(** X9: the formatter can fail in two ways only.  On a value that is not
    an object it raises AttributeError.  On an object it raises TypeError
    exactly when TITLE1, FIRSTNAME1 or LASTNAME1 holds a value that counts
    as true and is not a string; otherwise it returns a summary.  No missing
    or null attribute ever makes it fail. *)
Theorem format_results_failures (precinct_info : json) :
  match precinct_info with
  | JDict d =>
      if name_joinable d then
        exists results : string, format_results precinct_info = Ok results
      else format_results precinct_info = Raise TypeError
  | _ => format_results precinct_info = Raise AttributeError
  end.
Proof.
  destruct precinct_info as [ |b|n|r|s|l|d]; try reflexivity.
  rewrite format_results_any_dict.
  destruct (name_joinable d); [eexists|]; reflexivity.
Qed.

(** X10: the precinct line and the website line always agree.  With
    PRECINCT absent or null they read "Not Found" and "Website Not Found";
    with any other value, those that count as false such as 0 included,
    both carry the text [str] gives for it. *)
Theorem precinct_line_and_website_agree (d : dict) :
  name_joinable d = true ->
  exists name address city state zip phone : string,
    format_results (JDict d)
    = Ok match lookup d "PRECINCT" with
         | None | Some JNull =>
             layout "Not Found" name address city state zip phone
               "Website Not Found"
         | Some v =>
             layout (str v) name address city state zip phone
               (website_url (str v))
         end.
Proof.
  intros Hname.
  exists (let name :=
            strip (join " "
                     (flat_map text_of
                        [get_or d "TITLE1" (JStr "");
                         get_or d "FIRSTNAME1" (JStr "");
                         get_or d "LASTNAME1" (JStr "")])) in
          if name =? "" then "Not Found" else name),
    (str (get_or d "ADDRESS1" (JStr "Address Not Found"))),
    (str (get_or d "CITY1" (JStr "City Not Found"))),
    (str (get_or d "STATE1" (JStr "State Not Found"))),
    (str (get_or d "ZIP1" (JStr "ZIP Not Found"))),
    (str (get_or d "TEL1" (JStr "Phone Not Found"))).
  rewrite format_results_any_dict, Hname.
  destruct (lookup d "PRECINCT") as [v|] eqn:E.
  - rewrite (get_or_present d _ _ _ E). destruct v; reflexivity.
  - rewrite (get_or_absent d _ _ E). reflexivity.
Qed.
=-=-=-=-=
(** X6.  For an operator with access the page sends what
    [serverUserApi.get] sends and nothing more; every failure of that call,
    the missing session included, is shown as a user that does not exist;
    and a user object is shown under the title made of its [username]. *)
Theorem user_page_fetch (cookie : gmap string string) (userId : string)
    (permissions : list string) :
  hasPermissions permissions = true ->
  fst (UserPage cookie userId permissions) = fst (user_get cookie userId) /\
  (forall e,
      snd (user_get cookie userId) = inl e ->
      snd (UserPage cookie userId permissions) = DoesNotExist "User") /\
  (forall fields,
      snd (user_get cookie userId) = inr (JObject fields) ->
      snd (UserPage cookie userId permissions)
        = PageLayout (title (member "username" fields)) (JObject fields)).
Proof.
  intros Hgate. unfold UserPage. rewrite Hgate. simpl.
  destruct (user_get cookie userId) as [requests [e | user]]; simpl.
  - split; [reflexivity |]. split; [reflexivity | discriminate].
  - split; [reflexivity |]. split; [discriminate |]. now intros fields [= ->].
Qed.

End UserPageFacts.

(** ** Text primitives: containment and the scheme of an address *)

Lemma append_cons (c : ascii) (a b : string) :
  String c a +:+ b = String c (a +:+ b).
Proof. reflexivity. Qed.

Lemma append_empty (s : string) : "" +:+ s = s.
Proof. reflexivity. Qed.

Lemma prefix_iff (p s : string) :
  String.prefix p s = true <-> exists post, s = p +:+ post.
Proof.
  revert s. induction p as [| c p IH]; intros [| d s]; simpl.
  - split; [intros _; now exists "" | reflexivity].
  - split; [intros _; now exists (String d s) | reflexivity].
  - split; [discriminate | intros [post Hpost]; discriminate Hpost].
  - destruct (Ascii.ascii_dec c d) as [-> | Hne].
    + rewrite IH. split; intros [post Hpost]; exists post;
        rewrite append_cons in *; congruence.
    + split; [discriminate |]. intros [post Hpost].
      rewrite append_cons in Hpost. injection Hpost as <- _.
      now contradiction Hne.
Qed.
=-=-=-=-=
Task statement :: Using the records above, write out exactly the lines between the one holding "(** X9: the" and the one holding "exactly when TITLE1, FIRSTNAME1", inclusive; leave everything else out.

Task result ::
(** X9: the formatter can fail in two ways only.  On a value that is not
    an object it raises AttributeError.  On an object it raises TypeError
    exactly when TITLE1, FIRSTNAME1 or LASTNAME1 holds a value that counts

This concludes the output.